I think it is a fact that any outsider will observe, that since the
inauguration of the new regime, affairs in this interior country are
more disturbed than formerly.  The Armenians, in their enthusiasm and
zeal in getting their rights under the new Constitution, have rendered
themselves particularly offensive towards the people who have
heretofore been accustomed to rule over and oppress them, and the
Turks on their side have undoubtedly, in order to intimidate the
Armenians and keep them down, talked massacre and bloodshed, and all
over this country there is friction and unrest to an unusual extent[,]
and in Itchme and nearby villages this trouble has become acute.

On Monday night, April 12, the Armenians at Itchme added fuel to the
flames by giving an Armenian historical play into which they added
local and up-to-date coloring, that brought matters to a crisis[,] for
all during the past week the Turks and Kurds in the surrounding
villages have been concentrating on Itchme all armed[,] and on last
Thursday and Friday there were about one hundred of them quartered in
a Mosk [Mosque] at that place[,] and in a nearby village there were
stationed several hundred all waiting for some thing.  The Armenians
becoming in a panic, as usual on such occasions, ran away the
strongest of them, leaving all their belongings and the weakest ones
behind, scores of them even running into this place.  And to
illustrate how bad the panic was[,] it is related that the Armenian
priest of Itchme died on Thursday night and Friday morning the priests
of the surrounding villages met to hold the funeral and they became
frightened along with the balance and ran off leaving the corpse in
the church, one of the priests, the strongest, running into this place
for protection.

Right here it will be well to state, that during the Easter holidays
of two weeks it has been customary for the missionaries of this place
to go to the surrounding villages in these plains to visit and hold
meetings among the Armenians, and at this time there were two lady
missionaries in a village near Itchme[,] and the two daughters of
Rev. Geo. P. Knapp were spending the holidays visiting some school
friends in Itchme[,] and it was particularly on account of the exposed
condition of these people that I took such decided steps in the
matter.  Upon ?? [faded, illegible] Friday when the refugees commenced
arriving here and reporting to the Vali the condition and likelihood
of a massacre and of the arming of the Turks and Kurds, he sent a
company of four mounted police out to that place[,] they leaving here
at noon on Friday.  That afternoon and evening[,] reports continuing
to come in of a disturbing nature, Mr. Knapp applied to me to assist
him in getting his people out of that country, and at about eight
o'clock in the evening I sent the Dragoman with Mr. Knapp to the Vali
requesting an escort for Mr. Knapp and that steps be at once taken to
preserve peace and save the threatened lives of the people.  The Vali
at once provided Mr. Knapp with an armed mounted escort of sixteen men
under a captain and I sent along one of my Cavases [a sort of servant
and personal bodyguard associated with foreign Consulates and
Embassies] as an additional protection[,] and at nine o'clock at night
they started and then it was [that] I sent my first telegrams to you.
They arrived there at five o'clock on Saturday morning and their
coming seemed to have a most quieting effect.  In fact from their
arrival everything at once subsided to normal conditions and for the
present no further trouble is looked for.

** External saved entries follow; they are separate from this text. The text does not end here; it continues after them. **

(** * FinanzasViajeras: the debt-settlement engine of [GastosView]

    Shallow embedding of the four memoised computations of [GastosView]
    in [src/App.tsx] (lines 804-833): [totalTripCost],
    [expensesByCategory], [expensesByParticipant] and [settledPayments],
    together with the types of [types.ts] they read, and of the handlers
    of [App] around them.

    Numbers.  The source computes with JavaScript numbers (IEEE-754
    doubles).  In the definitions the theorems are about, a number is an
    exact rational ([Q]): a finite number, computed without rounding and
    compared with [==] ([Qeq]).  What is proved of the order of the two
    lists, of the comparisons with [0.005] and of which payments there
    are rests on comparisons alone and holds of finite doubles for the
    same reasons.  What is proved of sums holds "given exact arithmetic",
    the reading the specification itself uses, and is stated as such.
    [Binary64] has the same lines on doubles, to run the engine on given
    inputs: the transfer of exactly [0.005] is shown on both, and the
    examples at the end show where rounding departs from the exact
    results.

    Objects.  [Record<string, number>] values that are only read by key
    are finite maps ([gmap]).  The [balances] object is read through
    [Object.entries], whose order is observable in the output, so it is
    an insertion-ordered association list with the property order of
    ECMAScript.  [byParticipant] and [balances] are object literals and
    inherit from [Object.prototype]: the first definitions are the
    computation on their own numeric properties, [Proto] has them with
    the inherited members, and the two agree when no name is the name of
    a member. *)

From Stdlib Require Import QArith Qminmax Qabs Lqa Ascii String Sorted DecimalString HexadecimalString.
From Stdlib Require Import PrimFloat Uint63.
From stdpp Require Import gmap strings list fin_maps.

The interesting part of this whole matter is that two reports that
have been brought back by this little expedition, Mr. Knapp strongly
sustained the tale told by the refugee Armenians of the arriving of
the Turks and Kurds and of their being quartered in the Mosk [Mosque]
and nearby villages armed, seemingly ready for a signal for
something[,] and my Cavas, who is a Mahomedan [Mohammedan], even going
so far as to say that he had seen some of these armed men and that he
had talked to others who knew of these men being armed and waiting in
squads for some purpose, and as this Cavas has seen some fifteen years
service in the gendarmerie [this was Cavas Mohamed Onbashi, ADK and
ELT] I think by experience and training he would be in a position to
find out about such matters.  While upon the other hand, the captain
of the mounted police reported that there was no trouble in the
community of Itchme, that the people were all quiet [,] that no
excitement prevailed[,] and that no outbreak was threatened and that
there were no armed bands of Turks and Kurds in that country.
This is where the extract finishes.